Required action >>
Can you return the records below exactly as they stand, but only from the first line through the one with "else give Deleted p"?

Excerpted records >>
= = =

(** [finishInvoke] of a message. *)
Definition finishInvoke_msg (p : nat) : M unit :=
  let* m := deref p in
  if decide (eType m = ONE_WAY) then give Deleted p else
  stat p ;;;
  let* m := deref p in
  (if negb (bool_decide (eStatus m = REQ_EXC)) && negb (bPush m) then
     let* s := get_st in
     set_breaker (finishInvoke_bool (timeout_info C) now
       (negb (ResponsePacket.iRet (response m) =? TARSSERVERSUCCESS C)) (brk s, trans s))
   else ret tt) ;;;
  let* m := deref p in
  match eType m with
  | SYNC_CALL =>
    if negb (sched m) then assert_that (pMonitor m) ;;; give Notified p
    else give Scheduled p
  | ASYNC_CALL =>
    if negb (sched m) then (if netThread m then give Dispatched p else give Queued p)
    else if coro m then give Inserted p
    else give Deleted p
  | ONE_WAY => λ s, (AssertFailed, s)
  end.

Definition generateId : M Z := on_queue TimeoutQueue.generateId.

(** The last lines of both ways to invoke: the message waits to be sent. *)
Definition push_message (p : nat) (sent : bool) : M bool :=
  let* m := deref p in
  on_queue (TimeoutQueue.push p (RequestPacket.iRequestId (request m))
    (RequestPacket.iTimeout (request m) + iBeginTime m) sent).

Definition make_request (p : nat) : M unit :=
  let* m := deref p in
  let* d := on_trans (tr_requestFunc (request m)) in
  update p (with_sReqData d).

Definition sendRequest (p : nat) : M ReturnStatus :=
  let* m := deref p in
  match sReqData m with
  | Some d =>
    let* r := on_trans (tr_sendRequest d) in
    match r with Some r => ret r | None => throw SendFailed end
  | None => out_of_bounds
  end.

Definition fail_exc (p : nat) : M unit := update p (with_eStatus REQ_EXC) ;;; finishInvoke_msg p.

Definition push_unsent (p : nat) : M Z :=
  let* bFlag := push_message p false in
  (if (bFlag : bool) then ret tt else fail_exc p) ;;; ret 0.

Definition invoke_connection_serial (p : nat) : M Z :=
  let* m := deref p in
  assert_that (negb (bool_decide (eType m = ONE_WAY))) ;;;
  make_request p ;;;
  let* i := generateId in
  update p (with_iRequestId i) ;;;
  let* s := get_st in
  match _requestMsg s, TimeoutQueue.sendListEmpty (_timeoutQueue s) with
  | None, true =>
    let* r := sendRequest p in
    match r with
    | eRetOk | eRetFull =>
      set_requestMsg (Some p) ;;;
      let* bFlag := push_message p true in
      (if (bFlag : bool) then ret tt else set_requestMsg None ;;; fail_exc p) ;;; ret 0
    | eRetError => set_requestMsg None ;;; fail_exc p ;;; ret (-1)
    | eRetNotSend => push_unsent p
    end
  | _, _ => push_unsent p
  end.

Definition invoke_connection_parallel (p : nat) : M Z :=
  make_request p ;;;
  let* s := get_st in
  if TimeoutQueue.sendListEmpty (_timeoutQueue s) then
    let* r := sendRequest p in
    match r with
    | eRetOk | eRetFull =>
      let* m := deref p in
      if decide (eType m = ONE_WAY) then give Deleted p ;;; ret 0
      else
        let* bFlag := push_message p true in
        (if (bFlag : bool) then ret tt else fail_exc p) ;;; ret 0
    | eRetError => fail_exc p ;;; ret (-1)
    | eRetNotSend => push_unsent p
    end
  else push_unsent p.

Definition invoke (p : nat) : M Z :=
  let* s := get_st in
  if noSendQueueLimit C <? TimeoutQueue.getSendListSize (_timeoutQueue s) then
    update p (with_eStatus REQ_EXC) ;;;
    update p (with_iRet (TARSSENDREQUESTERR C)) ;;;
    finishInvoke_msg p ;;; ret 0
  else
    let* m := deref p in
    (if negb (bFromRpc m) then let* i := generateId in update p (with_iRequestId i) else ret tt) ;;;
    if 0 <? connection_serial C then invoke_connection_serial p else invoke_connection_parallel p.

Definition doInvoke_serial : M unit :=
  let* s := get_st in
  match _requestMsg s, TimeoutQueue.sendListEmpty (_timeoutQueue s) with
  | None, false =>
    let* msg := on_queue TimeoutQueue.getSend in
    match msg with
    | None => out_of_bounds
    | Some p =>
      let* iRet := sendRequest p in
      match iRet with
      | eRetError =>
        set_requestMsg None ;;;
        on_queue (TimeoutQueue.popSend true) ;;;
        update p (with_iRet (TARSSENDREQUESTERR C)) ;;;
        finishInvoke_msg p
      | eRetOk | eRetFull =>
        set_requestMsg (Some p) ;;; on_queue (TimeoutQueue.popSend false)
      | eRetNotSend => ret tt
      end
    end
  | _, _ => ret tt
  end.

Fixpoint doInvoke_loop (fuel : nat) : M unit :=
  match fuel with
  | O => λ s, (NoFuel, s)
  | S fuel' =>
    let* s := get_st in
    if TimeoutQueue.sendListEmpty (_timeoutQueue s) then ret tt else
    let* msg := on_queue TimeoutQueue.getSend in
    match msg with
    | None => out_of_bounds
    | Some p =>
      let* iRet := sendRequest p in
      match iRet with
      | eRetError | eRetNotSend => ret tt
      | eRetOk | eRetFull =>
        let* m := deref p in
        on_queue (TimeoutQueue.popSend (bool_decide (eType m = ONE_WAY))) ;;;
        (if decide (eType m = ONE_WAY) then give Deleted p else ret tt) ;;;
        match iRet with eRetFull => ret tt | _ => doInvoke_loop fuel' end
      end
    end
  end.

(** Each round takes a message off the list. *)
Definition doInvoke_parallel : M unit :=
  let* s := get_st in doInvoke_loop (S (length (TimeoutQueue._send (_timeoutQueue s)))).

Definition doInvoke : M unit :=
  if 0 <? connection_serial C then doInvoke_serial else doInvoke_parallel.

= = =

Worked solution >>
(** [finishInvoke] of a message. *)
Definition finishInvoke_msg (p : nat) : M unit :=
  let* m := deref p in
  if decide (eType m = ONE_WAY) then give Deleted p else
  stat p ;;;
  let* m := deref p in
  (if negb (bool_decide (eStatus m = REQ_EXC)) && negb (bPush m) then
     let* s := get_st in
     set_breaker (finishInvoke_bool (timeout_info C) now
       (negb (ResponsePacket.iRet (response m) =? TARSSERVERSUCCESS C)) (brk s, trans s))
   else ret tt) ;;;
  let* m := deref p in
  match eType m with
  | SYNC_CALL =>
    if negb (sched m) then assert_that (pMonitor m) ;;; give Notified p
    else give Scheduled p
  | ASYNC_CALL =>
    if negb (sched m) then (if netThread m then give Dispatched p else give Queued p)
    else if coro m then give Inserted p
    else give Deleted p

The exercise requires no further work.